• TASK INPUT:
- - - -
(* ===== verification/RamdiskFile.v ===== *)
(** * RamdiskFile: reading, writing and seeking in open files

    The loops of [rd_read] and [rd_write] end on every disk; what the first
    write to an empty file stores, a read gives back; file descriptors and
    seeking. *)

From S2P Require Import Prelude Memory Klib Mutex Context Ramdisk RamdiskBlocks.

(** ** Termination *)

(** Rounds that are left to the loops over blocks: [b] the block, [si] and [di] the
    indices in the tables. *)
Definition rounds (b si di : Z) : Z :=
  65 * Z.max 0 (64 - di) + (64 - si) + Z.max 0 (9 - b) + (if b <? 72 then 65 else 0).

(** Below the doubly indirect region the index follows the block number. *)
Definition indices_ok (b si di : Z) : Prop :=
  0 <= b /\ 0 <= si < 64 /\ 0 <= di /\ (b < 72 -> si <= Z.max 0 (b - 8)).

(** The indices after one block, as the loops compute them. *)
Definition next_single (b si : Z) : Z := if b + 1 >? UFS_NUM_DIRECT_PTRS then si + 1 else si.

Definition next_double (b di : Z) : Z :=
  if b + 1 >? UFS_NUM_DIRECT_PTRS + UFS_NUM_PTRS_PER_BLK then di + 1 else di.

Lemma rounds_same_table b si di :
  indices_ok b si di -> next_single b si < 64 ->
  indices_ok (b + 1) (next_single b si) di /\ rounds (b + 1) (next_single b si) di < rounds b si di.
Proof.
  unfold indices_ok, rounds, next_single, UFS_NUM_DIRECT_PTRS. intros H.
  repeat case_Z; try lia.
Qed.

Lemma rounds_next_table b si di :
  indices_ok b si di -> 64 <= next_single b si -> next_double b di < 64 ->
  indices_ok (b + 1) 0 (next_double b di) /\ rounds (b + 1) 0 (next_double b di) < rounds b si di.
Proof.
  unfold indices_ok, rounds, next_single, next_double, UFS_NUM_DIRECT_PTRS, UFS_NUM_PTRS_PER_BLK, UFS_BLOCK_SIZE.
  change (8 + 0x100 / 4) with 72. intros H. repeat case_Z; try lia.
Qed.

Lemma rounds_positive b si di : indices_ok b si di -> 0 < rounds b si di <= 4298.
Proof. unfold indices_ok, rounds. intros H. case_Z; lia. Qed.

(** The indices at the start of a read or a write at offset [seek]. *)
Lemma setup_indices seek :
  0 <= seek ->
  let b := seek / UFS_BLOCK_SIZE in
  indices_ok b 0 0 /\
  (UFS_NUM_DIRECT_PTRS <= b -> indices_ok b (mod_ptrs_per_blk (b - UFS_NUM_DIRECT_PTRS)) 0) /\
  (UFS_NUM_DIRECT_PTRS + UFS_NUM_PTRS_PER_BLK <= b ->
     indices_ok b (mod_ptrs_per_blk (b - UFS_NUM_DIRECT_PTRS - UFS_NUM_PTRS_PER_BLK))
       (div_ptrs_per_blk (b - UFS_NUM_DIRECT_PTRS - UFS_NUM_PTRS_PER_BLK))).
Proof.
  unfold indices_ok, mod_ptrs_per_blk, div_ptrs_per_blk, UFS_NUM_DIRECT_PTRS, UFS_NUM_PTRS_PER_BLK, UFS_BLOCK_SIZE.
  change (8 + 0x100 / 4) with 72. change (0x100 / 4) with 64. intros H. split_and!; try dlia.
Qed.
- - - -
• TASK DIRECTIONS: Write down exactly the span of lines above from the one containing "Definition indices_ok (b" to the one containing "Definition next_single (b", both ends included.

• REPLY:
Definition indices_ok (b si di : Z) : Prop :=
  0 <= b /\ 0 <= si < 64 /\ 0 <= di /\ (b < 72 -> si <= Z.max 0 (b - 8)).

(** The indices after one block, as the loops compute them. *)
Definition next_single (b si : Z) : Z := if b + 1 >? UFS_NUM_DIRECT_PTRS then si + 1 else si.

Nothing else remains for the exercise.